(Data records)
(* ===== verification/PyVal.v ===== *)
(** * Dynamic values

    The values that decoded JSON and the source's [dict[str, object]] states
    hold, with Python's truth value, [str], [int] and [float] conversions,
    [isinstance] tests and [d.get(k)].  An integer too large for a float
    becomes an infinity here where Python raises [OverflowError]. *)

From stdpp Require Import base list strings pretty numbers.
From Stdlib Require Import Ascii ZArith Lia SpecFloat.
From S2P Require Import Prelude PyStr PyFloat PyTime PyDateTime PyDict.

#[local] Open Scope Z_scope.

Inductive pyval :=
  | VNone
  | VBool (b : bool)
  | VInt (z : Z)
  | VFloat (f : float)
  | VStr (s : string)
  | VList (l : list pyval)
  | VDict (d : list (string * pyval)).

Abbreviation pydict := (list (string * pyval)).

(** [d.get(k)]. *)
Definition vget (k : string) (d : pydict) : pyval := default VNone (dget k d).

Definition is_none (v : pyval) : bool := match v with VNone => true | _ => false end.
(** [v is True], [v is False]. *)
Definition is_true (v : pyval) : bool := match v with VBool true => true | _ => false end.
Definition is_false (v : pyval) : bool := match v with VBool false => true | _ => false end.
(** [v == s] for a literal string. *)
Definition is_str (s : string) (v : pyval) : bool :=
  match v with VStr t => String.eqb t s | _ => false end.

(** [bool(v)]. *)
Definition truthy (v : pyval) : bool :=
  match v with
  | VNone => false
  | VBool b => b
  | VInt z => negb (z =? 0)
  | VFloat f => negb (f_is_zero f)
  | VStr s => negb (String.eqb s "")
  | VList l => match l with [] => false | _ => true end
  | VDict d => match d with [] => false | _ => true end
  end.

(** [v or w]. *)
Definition v_or (v w : pyval) : pyval := if truthy v then v else w.

(** [isinstance(v, int | float)], as a float. *)
Definition num_of (v : pyval) : option float :=
  match v with
  | VBool b => Some (f_of_Z (if b then 1 else 0))
  | VInt z => Some (f_of_Z z)
  | VFloat f => Some f
  | _ => None
  end.
(** [isinstance(v, int)]: booleans are integers. *)
Definition int_of (v : pyval) : option Z :=
  match v with VBool b => Some (if b then 1 else 0) | VInt z => Some z | _ => None end.
Definition str_of (v : pyval) : option string := match v with VStr s => Some s | _ => None end.
Definition dict_of (v : pyval) : option pydict := match v with VDict d => Some d | _ => None end.
Definition list_of (v : pyval) : option (list pyval) := match v with VList l => Some l | _ => None end.

(** ** [repr] of a float: the shortest decimal that reads back *)

Fixpoint shortest_digits (fuel : nat) (n : Z) (x : float) (num den e10 : Z) : Z * Z :=
  let p := n - e10 in
  let q := if 0 <=? p then div_half_even (num * 10 ^ p) den
           else div_half_even num (den * 10 ^ (- p)) in
  match fuel with
  | O => (q, n)
  | S fuel =>
      let back := if 0 <=? p then f_of_ratio q (10 ^ p) else f_of_ratio (q * 10 ^ (- p)) 1 in
      if feqb back x then (q, n) else shortest_digits fuel (n + 1) x num den e10
  end.

(** The decimal exponent: [10^(e-1) <= num/den < 10^e]. *)
Fixpoint dec_exponent (fuel : nat) (e num den : Z) : Z :=
  let below := if 0 <=? e then num <? den * 10 ^ e else num * 10 ^ (- e) <? den in
  match fuel with
  | O => e
  | S fuel => if below then e else dec_exponent fuel (e + 1) num den
  end.

Fixpoint strip_zeros_rev (s : string) : string :=
  match s with String "0" s => strip_zeros_rev s | _ => s end.
Definition strip_zeros (s : string) : string := str_rev (strip_zeros_rev (str_rev s)).

Fixpoint zeros (n : nat) : string := match n with O => "" | S n => String "0" (zeros n) end.

Definition repr_pos (x : float) (num den : Z) : string :=
  let log2 := Z.log2 num - Z.log2 den in
  let e10 := dec_exponent 4 (log2 * 30103 / 100000 - 1) num den in
  let '(q, n) := shortest_digits 17 1 x num den e10 in
  let ds := pretty q in
  let e10 := e10 + (Z.of_nat (String.length ds) - n) in
  let ds := strip_zeros ds in
  let k := Z.of_nat (String.length ds) in
  if (-4 <? e10) && (e10 <=? 16) then
    if e10 <=? 0 then "0." +:+ zeros (Z.to_nat (- e10)) +:+ ds
    else if k <=? e10 then ds +:+ zeros (Z.to_nat (e10 - k)) +:+ ".0"
    else str_take (Z.to_nat e10) ds +:+ "." +:+ str_drop (Z.to_nat e10) ds
  else
    let e := e10 - 1 in
    str_take 1 ds +:+ (if 1 <? k then "." +:+ str_drop 1 ds else "") +:+ "e" +:+
    (if e <? 0 then "-" else "+") +:+
    (if Z.abs e <? 100 then zpad 2 (Z.abs e) else pretty (Z.abs e)).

* [Problem]: Within the entries above, find each line where "Fixpoint" appears; copy every one.

* [Exercise solution]:
Fixpoint shortest_digits (fuel : nat) (n : Z) (x : float) (num den e10 : Z) : Z * Z :=
Fixpoint dec_exponent (fuel : nat) (e num den : Z) : Z :=
Fixpoint strip_zeros_rev (s : string) : string :=
Fixpoint zeros (n : nat) : string := match n with O => "" | S n => String "0" (zeros n) end.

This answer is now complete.